YOUR OBJECTIVE –
Every line from the one that contains "Lemma slot_lt qs" to the end of the records must be restated word for word. No other line belongs in the answer.

SUPPLIED RECORDS –

☆ ☆ ☆ ☆

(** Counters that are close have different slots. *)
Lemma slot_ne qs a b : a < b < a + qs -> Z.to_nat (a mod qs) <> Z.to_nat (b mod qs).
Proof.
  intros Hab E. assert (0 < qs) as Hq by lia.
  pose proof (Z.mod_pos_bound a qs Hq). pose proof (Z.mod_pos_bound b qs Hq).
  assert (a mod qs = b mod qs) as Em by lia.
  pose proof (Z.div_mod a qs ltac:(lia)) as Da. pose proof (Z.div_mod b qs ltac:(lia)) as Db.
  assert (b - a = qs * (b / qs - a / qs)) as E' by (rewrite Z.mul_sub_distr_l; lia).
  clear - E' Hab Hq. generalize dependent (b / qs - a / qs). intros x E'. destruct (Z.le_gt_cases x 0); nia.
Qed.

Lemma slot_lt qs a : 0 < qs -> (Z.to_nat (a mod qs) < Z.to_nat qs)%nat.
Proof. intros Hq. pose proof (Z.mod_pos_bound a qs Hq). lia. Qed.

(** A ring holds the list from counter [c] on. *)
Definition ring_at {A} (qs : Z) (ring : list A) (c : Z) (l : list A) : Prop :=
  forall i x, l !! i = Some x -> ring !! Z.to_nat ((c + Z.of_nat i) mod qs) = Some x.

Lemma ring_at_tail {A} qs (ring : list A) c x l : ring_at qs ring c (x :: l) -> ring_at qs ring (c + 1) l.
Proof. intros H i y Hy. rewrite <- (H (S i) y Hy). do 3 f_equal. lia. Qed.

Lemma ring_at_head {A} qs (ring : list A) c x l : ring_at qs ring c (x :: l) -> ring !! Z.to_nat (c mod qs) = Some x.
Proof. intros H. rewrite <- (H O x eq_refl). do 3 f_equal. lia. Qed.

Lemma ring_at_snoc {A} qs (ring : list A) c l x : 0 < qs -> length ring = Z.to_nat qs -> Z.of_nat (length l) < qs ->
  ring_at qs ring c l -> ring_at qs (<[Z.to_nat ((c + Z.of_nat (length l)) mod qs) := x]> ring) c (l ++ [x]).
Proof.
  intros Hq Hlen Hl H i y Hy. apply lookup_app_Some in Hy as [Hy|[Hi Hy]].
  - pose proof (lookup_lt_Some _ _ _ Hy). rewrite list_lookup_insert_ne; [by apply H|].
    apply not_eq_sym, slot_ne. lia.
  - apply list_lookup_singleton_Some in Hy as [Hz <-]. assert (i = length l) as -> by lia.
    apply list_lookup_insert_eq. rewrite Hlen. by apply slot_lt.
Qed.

☆ ☆ ☆ ☆

RESPONSE TO THIS TASK –
Lemma slot_lt qs a : 0 < qs -> (Z.to_nat (a mod qs) < Z.to_nat qs)%nat.
Proof. intros Hq. pose proof (Z.mod_pos_bound a qs Hq). lia. Qed.

(** A ring holds the list from counter [c] on. *)
Definition ring_at {A} (qs : Z) (ring : list A) (c : Z) (l : list A) : Prop :=
  forall i x, l !! i = Some x -> ring !! Z.to_nat ((c + Z.of_nat i) mod qs) = Some x.

Lemma ring_at_tail {A} qs (ring : list A) c x l : ring_at qs ring c (x :: l) -> ring_at qs ring (c + 1) l.
Proof. intros H i y Hy. rewrite <- (H (S i) y Hy). do 3 f_equal. lia. Qed.

Lemma ring_at_head {A} qs (ring : list A) c x l : ring_at qs ring c (x :: l) -> ring !! Z.to_nat (c mod qs) = Some x.
Proof. intros H. rewrite <- (H O x eq_refl). do 3 f_equal. lia. Qed.

Lemma ring_at_snoc {A} qs (ring : list A) c l x : 0 < qs -> length ring = Z.to_nat qs -> Z.of_nat (length l) < qs ->
  ring_at qs ring c l -> ring_at qs (<[Z.to_nat ((c + Z.of_nat (length l)) mod qs) := x]> ring) c (l ++ [x]).
Proof.
  intros Hq Hlen Hl H i y Hy. apply lookup_app_Some in Hy as [Hy|[Hi Hy]].
  - pose proof (lookup_lt_Some _ _ _ Hy). rewrite list_lookup_insert_ne; [by apply H|].
    apply not_eq_sym, slot_ne. lia.
  - apply list_lookup_singleton_Some in Hy as [Hz <-]. assert (i = length l) as -> by lia.
    apply list_lookup_insert_eq. rewrite Hlen. by apply slot_lt.
Qed.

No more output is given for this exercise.